Kazanmanın; ticaretin canlılığı,durmaz lığı ve sürekliliğiyle  paralel, insanoğlunun doğumu ,varlığı ve çoğalması sürdükçe ,eksilmeden,bilakis artarak devam edecektir...

Böylece geçen zaman,gelişen süreç ,toplumla birlikte ferdi çabalar,anlayış ve telakkiler, ticari hayata dair kendi yasalarını koymuş,onu uygulamış ve onun üzerinde yürümüştür...Ticaret yapan çevrelerin başka topluluklarla kurduğu,coğrafi iletişim olsun, yeni ilkeler,prensipler,adet ve alışkanlıkları da birbirlerine taşıyarak öğretmişlerdir.
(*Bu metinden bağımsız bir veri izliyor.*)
(* ===== verification/ProviderRunProps.v ===== *)
(** * Claims about provider runs

    What [CodexProvider.Run] and [ClaudeProvider.Run] (ProviderRun) do in order:
    what is held when, how often a client is started, which failures are returned
    and which session the next run resumes. *)

From S2P Require Import Prelude GoStrings Sha256 Json JsonRoundtrip ProviderOutput ProviderStream CodexRpc CodexTurn NodeHandler Paths PrivateFiles SessionStore Environment Sandbox ProviderConfig ToolPolicy Isolation SkillDecode SkillCache SkillCacheProps CodexHome CodexLaunch ProviderRun.
From stdpp Require Import options.

Open Scope Z_scope.

(** ** What a run does, in order *)

(** [e] is [e'] or one of the errors it was made from. *)
Inductive carries (e : go_error) : go_error → Prop :=
  | carries_self : carries e e
  | carries_wrap pre e' post : carries e e' → carries e (EWrap pre e' post)
  | carries_join es e' : e' ∈ es → carries e e' → carries e (EJoin es).

Lemma carries_Is e e' t : carries e e' → errors_Is e t = true → errors_Is e' t = true.
Proof.
  intros Hc Ht. induction Hc as [|pre e' post _ IH|es e' Hin _ IH]; [done|by apply errors_Is_wrap|by eapply errors_Is_join].
Qed.

Lemma join_deferred_some (r : run_result) e : is_Some r.2 ∨ is_Some e → is_Some (join_deferred r e).2.
Proof. unfold join_deferred. cbn. destruct r as [v [e0|]], e as [e1|]; cbn; eauto. by intros [[]|[]]. Qed.
Lemma join_deferred_left (r : run_result) e e0 e1 :
  r.2 = Some e1 → carries e0 e1 → ∃ e', (join_deferred r e).2 = Some e' ∧ carries e0 e'.
Proof.
  intros Hr Hc. unfold join_deferred. cbn [snd]. rewrite Hr. destruct e; cbn; eexists; (split; [done|]);
    apply (carries_join _ _ e1); auto; by left.
Qed.
Lemma join_deferred_right (r : run_result) e : ∃ e', (join_deferred r (Some e)).2 = Some e' ∧ carries e e'.
Proof.
  unfold join_deferred. destruct r as [v [e0|]]; cbn; eexists; (split; [done|]); apply (carries_join _ _ e);
    (apply carries_self || set_solver).
Qed.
Bu kurallar savaş ve sulh zamanlarında inkita ya uğramış,yolları tıkanmış olsa da,  farklı eğilimler ve yönelişler, bazen devletler eliyle bazende ahlaki ve sistemli bir hale sokabilmek için loncalar,dernekler,odalar,sendikalar eliyle aşırılıklar kontrol ve denetim altına alınmaya çalışılmıştır.

Günümüz dünyasında, her şeye rağmen varsın mahalle ve sokağımızın manifaturacı,kasap,’’bakkal amca’’esnafı ve tacir’i ,kendi küçük hinliğini ve fırsatçılığını zamana ,şartlara ve kafasına göre kollayıp,geliştirdiği ahlak tanımaz yanlarıyla hayatını idame ettirsin!..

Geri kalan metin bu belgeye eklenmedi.